Lines in the entries below where the word "exact" shows up should each be copied.

= The data =
Segment Open

(** The rows that carry a label are as many as its occurrences, when
    there is one label per row. *)
Lemma rows_labelled_size (df : DataFrame) (clusters : list Z) (c : Z) :
  List.length (rows df) = List.length clusters ->
  len (rows (rows_labelled df clusters c)) = count_of c clusters.
Proof.
  unfold rows_labelled, count_of, len. cbn [rows]. intro H. f_equal.
  rewrite length_map.
  generalize dependent clusters.
  induction (rows df) as [|r tl IH]; intros [|x xs] H;
    try discriminate H; [reflexivity|].
  cbn [combine filter snd]. rewrite (Z.eqb_sym c x).
  destruct (x =? c); cbn [List.length]; rewrite IH; try reflexivity;
    cbn in H; lia.
Qed.

End DistinctLabels.

Section Patterns.

Context (W : World).

Open Scope string_scope.
Open Scope Z_scope.

(** A pattern detection that returns, step by step. *)
Lemma detect_adverse_event_patterns_run (events : list EventRecord)
    (st st' : Engine) (r : PatternResult (Aggregates W)) :
  10 <= len events ->
  detect_adverse_event_patterns W events st = (st', Normal r) ->
  exists features X clusters patterns,
    _extract_event_features W (DataFrame_of events) = Normal features /\
    scaler_transform (scaler st') features = Normal X /\
    dbscan (numerics W) X = Normal clusters /\
    rmap (fun c => _analyze_cluster W
                     (rows_labelled (DataFrame_of events) clusters c) c)
         (filter (fun c => negb (c =? -1)) (np_unique clusters))
    = Normal patterns /\
    r = PatternReport patterns
          (len (np_unique clusters)
           - (if existsb (Z.eqb (-1)) clusters then 1 else 0))
          (count_of (-1) clusters) (now W).
Proof.
  intros Hsize H. unfold detect_adverse_event_patterns in H.
  destruct (len events <? 10) eqn:E; [apply Z.ltb_lt in E; lia|].
  unfold fit_transform in H. run_all.
  cbn [scaler].
  do 4 eexists. repeat split; eassumption.
Qed.

(** What the patterns of a run are: one per distinct label other than
    -1, in the order of the labels, with the label as identifier and
    the number of rows that carry it as size. *)
Lemma patterns_of_labels (df : DataFrame) (clusters labels : list Z)
    (patterns : list (ClusterPattern (Aggregates W))) :
  rmap (fun c => _analyze_cluster W (rows_labelled df clusters c) c)
       labels = Normal patterns ->
  map cluster_id patterns = labels /\
  map size patterns
  = map (fun c => len (rows (rows_labelled df clusters c))) labels.
Proof.
  intro H. apply rmap_Forall2 in H.
  induction H as [|c p tl ps Hp _ IH]; [split; reflexivity|].
  unfold _analyze_cluster in Hp.
  apply rbind_normal in Hp. destruct Hp as (a & _ & Hp).
  injection Hp as <-. destruct IH as [IH1 IH2].
  cbn [map cluster_id size]. rewrite IH1, IH2. split; reflexivity.
Qed.

(** One pattern per cluster.  In a report of patterns the number of
    clusters is the number of patterns; the patterns have distinct
    identifiers, none of which is the noise label -1, and each is a
    label that the clustering gave to some sample; the noise points are
    the samples labelled -1. *)
Theorem one_pattern_per_cluster (events : list EventRecord)
    (st st' : Engine) (patterns : list (ClusterPattern (Aggregates W)))
    (total_clusters noise_points timestamp : Z) :
  10 <= len events ->
  detect_adverse_event_patterns W events st
  = (st', Normal (PatternReport patterns total_clusters noise_points
                    timestamp)) ->
  exists features X clusters,
    _extract_event_features W (DataFrame_of events) = Normal features /\
    scaler_transform (scaler st') features = Normal X /\
    dbscan (numerics W) X = Normal clusters /\
    total_clusters = len patterns /\
    noise_points = count_of (-1) clusters /\
    NoDup (map cluster_id patterns) /\
    forall p, In p patterns ->
              cluster_id p <> -1 /\ In (cluster_id p) clusters.
Proof.
  intros Hsize H.
  destruct (detect_adverse_event_patterns_run events st st' _ Hsize H)
    as (features & X & clusters & ps & Hf & HX & Hc & Hps & Hr).
  injection Hr as <- -> -> ->.
  exists features, X, clusters.
  destruct (patterns_of_labels _ _ _ _ Hps) as [Hids _].
  split; [exact Hf|]. split; [exact HX|]. split; [exact Hc|].
  split.
  { rewrite <- distinct_without. unfold len. f_equal.
    rewrite <- Hids. rewrite length_map. reflexivity. }
  split; [reflexivity|].
  split.
  { rewrite Hids. apply NoDup_filter. apply np_unique_NoDup. }
  intros p Hp. apply (in_map cluster_id) in Hp. rewrite Hids in Hp.
  apply filter_In in Hp. destruct Hp as [Hin Hne].
  split.
  - apply negb_true_iff, Z.eqb_neq in Hne. exact Hne.
  - apply np_unique_In. exact Hin.
Qed.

Segment Closed

= Answer =
  split; [exact Hf|]. split; [exact HX|]. split; [exact Hc|].
  - apply negb_true_iff, Z.eqb_neq in Hne. exact Hne.
  - apply np_unique_In. exact Hin.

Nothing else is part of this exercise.